El trabajo para la recuperación de la epicondilitis suele ser lento y requiere un largo proceso. Sin embargo, la mayoría de personas responde favorablemente a un abordaje conservador, aunque es importante acudir de forma precoz a un fisioterapeuta o médico especialista para diagnosticar la lesión e iniciar un tratamiento adecuado cuanto antes para evitar que la lesión se convierta en crónica.

Además del tratamiento tradicional, el quiromasaje y el masaje deportivo como terapias complementarias son muy beneficiosos para ayudar a combatir la epicondilitis. El quiromasajista puede analizar la lesión y abordar los síntomas valorando qué músculos contribuyen más a la lesión y trabajará para disminuir el dolor, así como a normalizar el tono muscular usando técnicas de quiromasaje descontracturante de la musculatura y masaje transverso profundo, entre otras técnicas. El vendaje funcional también puede ser útil en muchos casos para eliminar tensiones excesivas en las inserciones de los músculos.

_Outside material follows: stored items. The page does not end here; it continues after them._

Lemma apply_activity_tokens mint o : preserves (but_token mint) (apply_observation_activity (E:=E) row_not_found o).
Proof.
  assert (forall f, (forall db : DiscoveryDb J, db_tokens (f db) = db_tokens db) ->
    preserves (but_token mint) (modify_state (S:=DiscoveryDb J) (E:=PersistenceError XE E) f)) as Hm
    by (intros f Hf; apply preserves_modify; intros db; unfold but_token; by rewrite Hf).
  unfold apply_observation_activity. auto 30 with stateful.
Qed.
Lemma refresh_tokens (b : bool) act t : preserves (but_token (dt_mint t))
  (if b then update_discovery_token_metadata (XE:=XE) (E:=E) (set_activity act t) else mret tt).
Proof.
  assert (forall f, preserves (but_token (dt_mint t))
    (modify_state (S:=DiscoveryDb J) (E:=PersistenceError XE E)
       (fun db => set_tokens (alter f (dt_mint t) (db_tokens db)) db))) as H2
    by (intros f; apply preserves_modify; intros db; apply delete_alter).
  unfold update_discovery_token_metadata. simpl. auto 20 with stateful.
Qed.

Lemma observation_tokens now id worker candidate db :
  exists mint, but_token mint db (commit_discovery_observation (E:=E) row_not_found now id worker candidate db).2.
Proof.
  assert (exists mint, but_token mint db db) as Hsame by by exists ""%string.
  unfold commit_discovery_observation. do 5 (rewrite lift_bind_state; case_match; [|exact Hsame]).
  match goal with |- context [transaction ?b db] => destruct (transaction_effect b db) as [->|[m Hc]]; [exact Hsame|];
    set (db' := (transaction b db).2) in * end.
  step Hc (work & dbl & Hw & Hc). pose proof (lock_owned_work_Ok _ _ _ _ _ _ Hw) as (-> & _).
  do 3 (step Hc (? & db0 & Hx & Hc); injection Hx as _ <-).
  step Hc ([[[[m' t'] is_new] a'] q] & db0 & Hx & Hc). injection Hx as _ <-.
  step Hc ([] & db1 & Hs & Hc). step Hc (act & db2 & Ha & Hc). step Hc ([] & db3 & Hm & Hc).
  step Hc (? & db4 & Hp & Hc). injection Hp as _ <-. step Hc (? & db4 & Hp & Hc). injection Hp as _ <-.
  injection Hc as _ <-. exists (dt_mint t').
  trans db1; [eapply preserves_result, Hs; apply store_outcome_tokens|].
  trans db2; [eapply preserves_result, Ha; apply apply_activity_tokens|].
  trans db3; [eapply preserves_result, Hm; apply refresh_tokens|done].
Qed.

(** ** The counter of approved candidates *)
Definition approved_down db db' : Prop :=
  0 <= st_approved (db_projection db) -> 0 <= st_approved (db_projection db') <= st_approved (db_projection db).
#[local] Instance approved_down_refl : Reflexive approved_down.
Proof. intros db H0. lia. Qed.
#[local] Instance approved_down_trans : Transitive approved_down.
Proof. intros a b c Hab Hbc H0. specialize (Hab H0). specialize (Hbc (proj1 Hab)). lia. Qed.
#[local] Hint Extern 2 (preserves approved_down (modify_state _)) =>
  apply preserves_modify; intros ?; unfold approved_down; simpl; repeat case_match; lia : stateful.

Lemma approved_never_rises op db : db_ok (E:=E) (timely:=false) db -> op_allowed (XE:=XE) (E:=E) db op ->
  match op with OpApprove _ _ _ => True | _ => approved_down db (run op db) end.
Proof.
  intros Hok Hallowed.
  assert (forall A (m : DbM A), preserves approved_down m -> approved_down db (m db).2) as Hp
    by (intros A m Hm; apply Hm).
  destruct op; try exact I; cbn [run_op].
  - apply Hp. unfold insert_queued_fact. auto 20 with stateful.
  - apply Hp. unfold lower_received. auto 20 with stateful.
  - apply Hp. unfold claim_observation_work. auto 30 with stateful.
  - apply Hp. unfold renew_observation_work_lease. auto 20 with stateful.
  - apply Hp. unfold complete_observation_work, lock_owned_work, mark_work_complete. auto 30 with stateful.
  - apply Hp. unfold retry_or_fail_observation_work, lock_owned_work, record_terminal_discovery_failure.
    auto 40 with stateful.
  - apply Hp. unfold commit_discovery_observation, lock_owned_work, mark_work_complete, store_outcome,
      insert_discovery_token, update_discovery_token, store_token, update_discovery_token_metadata,
      apply_observation_activity. auto 60 with stateful.
  - apply Hp. unfold commit_discovery_rejection, lock_owned_work, mark_work_complete, upsert_rejection_summary.
    auto 40 with stateful.
  - apply Hp. unfold set_discovery_mode. auto 30 with stateful.
  - apply Hp. unfold set_discovery_flow_per_minute. auto 30 with stateful.
  - intros H0. simpl. lia.
  - unfold commit_window_finalization. rewrite read_bind_state, lift_bind_state.
    destruct (finalize_discovery_window _ f) as [[w|]|e] eqn:Hf; try (intros ?; simpl; lia).
    intros H0. simpl. assert (0 <= fw_approval_removed w); [|lia].
    apply finalize_commit_inv in Hf as (_ & _ & _ & _ & _ & _ & Hc). apply commit_inv in Hc as (u & sv & Hc & _).
    destruct (fr_current_projection _) as [row|]; [|lia]. destruct (_ && _); [|lia].
    destruct Hc as (Hu & _ & _ & ->). destruct u as [[tu dq] da].
    apply update_candidate_inv in Hu as (? & ? & _ & _ & _ & _ & _ & _ & _ & _ & ->). simpl.
    unfold bool_to_i64. case_match; lia.
  - intros H0. pose proof (ct_approved _ (db_counters_ok _ Hok)) as Hc. simpl.
    change (count_tokens_in ["APPROVED"]%string db) with (map_count is_approved (db_tokens db)). lia.
Qed.

Lemma approval_effect t source version db :
  let db' := run (OpApprove t source version) db in
  db' = db \/ dt_stage t = Approved /\ passed_complete (dt_qualification t) = true /\
    but_token (dt_mint t) db db' /\
    exists row stored, db_tokens db !! dt_mint t = Some row /\ from_value (E:=E) (tk_token row) = Ok stored /\
      decided_stage (dt_stage stored) = true /\ passed_complete (dt_qualification stored) = true.
Proof.
  cbn [run_op]. unfold commit_discovery_approval. do 2 (rewrite lift_bind_state; case_match; [|by left]).
  rewrite lift_bind_state. destruct (guard_err (negb (bool_decide _)) _) as [[]|] eqn:Hst; [|by left].
  rewrite lift_bind_state. destruct (guard_err (negb (passed_complete _)) _) as [[]|] eqn:Hq; [|by left].
  apply guard_err_Ok, negb_false_iff in Hst, Hq. apply bool_decide_eq_true in Hst.
  rewrite lift_bind_state. case_match; [|by left].
  match goal with |- context [transaction ?b db] => destruct (transaction_effect b db) as [->|[m Hc]]; [by left|];
    set (db' := (transaction b db).2) in * end. right.
  step Hc (found & db0 & Hx & Hc). injection Hx as <- <-.
  step Hc (row & db0 & Hx & Hc). injection Hx as Hrow <-. apply ok_or_Ok in Hrow.
  step Hc (stored & db0 & Hx & Hc). injection Hx as Hd <-. apply decode_Ok in Hd.
  step Hc (? & db0 & Hx & Hc). injection Hx as _ <-.
  step Hc ([] & db0 & Hx & Hc). injection Hx as Hg <-. apply guard_err_Ok, orb_false_iff in Hg as [Hg1 Hg2].
  apply negb_false_iff in Hg1, Hg2.
  step Hc ([] & db0 & Hx & Hc). injection Hx as Hid <-. cbv zeta in Hc.
  assert (dt_mint stored = dt_mint t) as Hm
    by (unfold validate_promotion_identity, first_difference in Hid; by destruct (String.eqb_spec (dt_mint stored) (dt_mint t))).
  assert (dt_mint (merge_approval stored t) = dt_mint t) as Hmm by (unfold merge_approval; simpl; by destruct (_ >? _)).
  set (p := merge_approval stored t) in *. clearbody p.
  do 2 (step Hc (? & db0 & Hx & Hc); injection Hx as _ <-).
  do 2 (step Hc (? & db0 & Hx & Hc); injection Hx as _ <-). injection Hc as _ <-.
  split; [done|]. split; [done|]. split.
  - unfold but_token. simpl. rewrite Hmm. apply delete_alter.
  - by exists row, stored.
Qed.

Lemma one_candidate op db : exists mint, but_token mint db (run op db).
Proof.
  assert (db_tokens (run op db) = db_tokens db -> exists mint, but_token mint db (run op db)) as Hsame
    by (intros He; exists ""%string; unfold but_token; by rewrite He).
  assert (forall A (m : DbM A), preserves (fun a b => db_tokens b = db_tokens a) m -> db_tokens (m db).2 = db_tokens db) as Hp
    by (intros A m Hm; apply Hm).
  assert (Transitive (fun a b : DiscoveryDb J => db_tokens b = db_tokens a)) as Htr by (intros a b c ? ?; congruence).
  assert (Reflexive (fun a b : DiscoveryDb J => db_tokens b = db_tokens a)) as Hre by by intros a.
  assert (forall f, (forall db, db_tokens (f db) = db_tokens db) ->
    preserves (E:=PersistenceError XE E) (fun a b => db_tokens b = db_tokens a) (modify_state (S:=DiscoveryDb J) f)) as Hm
    by (intros f Hf; apply preserves_modify; intros db'; apply Hf).
  destruct op; cbn [run_op] in Hsame |- *.
  - by apply Hsame.
  - apply Hsame, Hp. unfold lower_received. auto 20 with stateful.
  - apply Hsame, Hp. unfold claim_observation_work. auto 30 with stateful.
  - apply Hsame, Hp. unfold renew_observation_work_lease. auto 20 with stateful.
  - apply Hsame, Hp. unfold complete_observation_work, lock_owned_work, mark_work_complete. auto 30 with stateful.
  - apply Hsame, Hp. unfold retry_or_fail_observation_work, lock_owned_work, record_terminal_discovery_failure.
    auto 40 with stateful.
  - apply observation_tokens.
  - apply Hsame, Hp. unfold commit_discovery_rejection, lock_owned_work, mark_work_complete, upsert_rejection_summary.
    auto 40 with stateful.
  - destruct (approval_effect t source version db) as [He|(_ & _ & Hb & _)]; [|by exists (dt_mint t)].
    exists ""%string. cbn [run_op] in He. by rewrite He.
  - apply Hsame, Hp. unfold set_discovery_mode. auto 30 with stateful.
  - apply Hsame, Hp. unfold set_discovery_flow_per_minute. auto 30 with stateful.
  - by apply Hsame.
  - unfold commit_window_finalization. rewrite read_bind_state, lift_bind_state.
    destruct (finalize_discovery_window _ f) as [[w|]|e] eqn:Hf; [|by exists ""%string..].
    unfold but_token. simpl. destruct (fw_token w) as [u|]; [|by exists ""%string].
    exists (tu_mint u). apply delete_alter.
  - by apply Hsame.
Qed.

(** A candidate that becomes approved is the one that changed, and counts. *)
Lemma changed_token m0 mint db db' row : but_token m0 db db' -> db_tokens db' !! mint = Some row ->
  db_tokens db !! mint <> Some row -> m0 = mint.
Proof.
  unfold but_token. intros Hb Hrow Hne. destruct (decide (m0 = mint)) as [|Hm]; [done|]. exfalso. apply Hne.
  rewrite <- (lookup_delete_ne (db_tokens db) m0 mint Hm), <- Hb. by rewrite lookup_delete_ne.
Qed.
Lemma approved_counts mint db db' row : but_token mint db db' -> db_tokens db' !! mint = Some row ->
  is_approved row = true -> (forall old, db_tokens db !! mint = Some old -> is_approved old = false) ->
  map_count is_approved (db_tokens db') = map_count is_approved (db_tokens db) + 1.
Proof.
  unfold but_token. intros Hb Hrow Ha Hold. unfold map_count at 1. rewrite (map_sum_delete _ _ _ _ Hrow), Hb, Ha.
  destruct (db_tokens db !! mint) as [old|] eqn:Ho.
  - unfold map_count. rewrite (map_sum_delete _ _ _ _ Ho), (Hold old eq_refl). simpl. lia.
  - rewrite delete_id by done. unfold map_count. simpl. lia.
Qed.

Definition approved_text : string := "APPROVED".
Lemma is_approved_text (row : TokenRow J) : is_approved row = true <-> tk_stage row = approved_text.
Proof. unfold is_approved, stage_in. simpl. by rewrite orb_false_r, String.eqb_eq. Qed.

(** C22: Only an approval approves.  After any history, a step that leaves a
    candidate approved which was not so before is the explicit approval of that
    candidate, with a passing qualification of a complete window, of a stored
    candidate that was already qualified by a complete passing window; no
    observation, finalization or repair approves anything. *)
Theorem only_approval_approves db op mint row :
  reachable db -> op_allowed (XE:=XE) (E:=E) db op ->
  db_tokens (run op db) !! mint = Some row -> tk_stage row = approved_text ->
  (forall old, db_tokens db !! mint = Some old -> tk_stage old <> approved_text) ->
  exists t source version old stored, op = OpApprove t source version /\ dt_mint t = mint /\
    dt_stage t = Approved /\ passed_complete (dt_qualification t) = true /\
    db_tokens db !! mint = Some old /\ from_value (E:=E) (tk_token old) = Ok stored /\
    dt_stage stored = Qualified /\ passed_complete (dt_qualification stored) = true.
Proof.
  intros Hreach Hallowed Hrow Hst Hold. apply history_ok in Hreach as Hok; [|done..].
  pose proof (run_op_ok row_not_found tlaws olaws false db op Hok Hallowed ltac:(done)) as Hok'.
  assert (db_tokens db !! mint <> Some row) as Hnew by (intros Hr; by apply (Hold row Hr)).
  destruct (match op with OpApprove _ _ _ => true | _ => false end) eqn:Hop.
  - destruct op; try discriminate Hop.
    destruct (approval_effect t source version db) as [He|(H1 & H2 & Hb & old & stored & Ho & Hd & H3 & H4)].
    { rewrite He in Hrow. by destruct (Hold row Hrow). }
    pose proof (changed_token _ _ _ _ _ Hb Hrow Hnew) as Hm.
    exists t, source, version, old, stored. rewrite <- Hm. split_and!; try done.
    destruct (db_tokens_ok _ Hok _ _ Ho) as [stored' Hs]. pose proof (tr_decodes _ _ _ Hs) as Hd'.
    rewrite Hd in Hd'. injection Hd' as <-. pose proof (tr_stage _ _ _ Hs) as Hstage.
    rewrite Hm in Ho. specialize (Hold old Ho). rewrite Hstage in Hold. by destruct (dt_stage stored).
  - exfalso. assert (approved_down db (run op db)) as Hdown
      by (pose proof (approved_never_rises op db Hok Hallowed); by destruct op).
    destruct (one_candidate op db) as [m0 Hb]. pose proof (changed_token _ _ _ _ _ Hb Hrow Hnew) as ->.
    pose proof (ct_approved _ (db_counters_ok _ Hok)). pose proof (ct_approved _ (db_counters_ok _ Hok')).
    pose proof (map_count_nonneg is_approved (db_tokens db)).
    assert (map_count is_approved (db_tokens (run op db)) = map_count is_approved (db_tokens db) + 1) as Hc.
    { apply (approved_counts _ _ _ _ Hb Hrow); [by apply is_approved_text|].
      intros old Ho. apply not_true_iff_false. rewrite is_approved_text. by apply Hold. }
    unfold approved_down in Hdown. lia.
Qed.
End Approval.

Masajes para la epicondilitis

El quiromasajista también podrá contribuir con estiramientos y movilizaciones realizados adecuadamente para favorecer el fortalecimiento de los músculos implicados.

Para paliar los dolores de la epicondilitis se puede utilizar el quiromasaje. El doctor Jordi Sagrera Ferrándiz recomienda en su libro “Quiromasaje: técnica y  sensibilidad” un masaje de intensidad media-profunda, especialmente en la zona del antebrazo, con el brazo semiflexionado, debido a la existencia de varias capas musculares en el antebrazo.

Sagrera recomienda emplear las siguientes manipulaciones:

  1. Pases magnéticos sedantes: La principal función de esta manipulación es quitar la carga magnética que se pueda acumular durante la sesión. Consiste en acariciar suavemente con las yemas de los dedos lentamente y en sentido centrífugo.
  2. Vaciado venoso: Su función es eliminar de los tejidos el excedente sanguíneo producido por otras manipulaciones y otras causas y preparar los tejidos para aplicar otras manipulaciones, mediante un roce o frotación de profundidad media o moderada. También ayuda a evitar roturas de vasos sanguíneos durante el masaje.
  3. Amasamiento digital: Su función es enriquecer la zona que se está trabajando, aumentando el riego sanguíneo.
  4. Amasamiento digitopalmar:  Esta manipulación sirve para amasar zonas musculares y que permite abarcar una mayor porción de masa muscular que otros tipos de amasamiento.
  5. Amasamiento pulpopulgar (para casos crónicos, sobre el tendón de inserción): Se realiza solo con los dedos pulgares de ambas manos, de forma alterna, para aumentar el torrente circulatorio y producir calor en la zona tratada.
  6. Fricción: Esta manipulación aumenta la temperatura de la piel.
  7. Rodamiento muscular: Es una manipulación relajante.
  8. Vibraciones: Su función básica es estimular la zona de aplicación.
  9. Presión de manos alternadas (pulgares): Su misión es la descontracción de la musculatura del antebrazo.
  10. Tecleteos: Actúan en la regulación del sistema nervioso, por lo que pueden ser estimulantes o relajantes en función de la situación del paciente cuando se aplican. Se aplican efectuando percusiones suaves con los diez dedos de forma ordenada.
  11. Vaciado venoso (igual que paso 2)
  12. Pases magnéticos sedantes (igual que paso 1)

Además, para los casos agudos, Sagrera recomienda que el paciente cese en su actividad deportiva durante el tiempo del tratamiento. También recomienda que, después del masaje, se aplique hielo durante veinte minutos. Para la epicondilitis crónica recomienda también el uso de cremas de calor.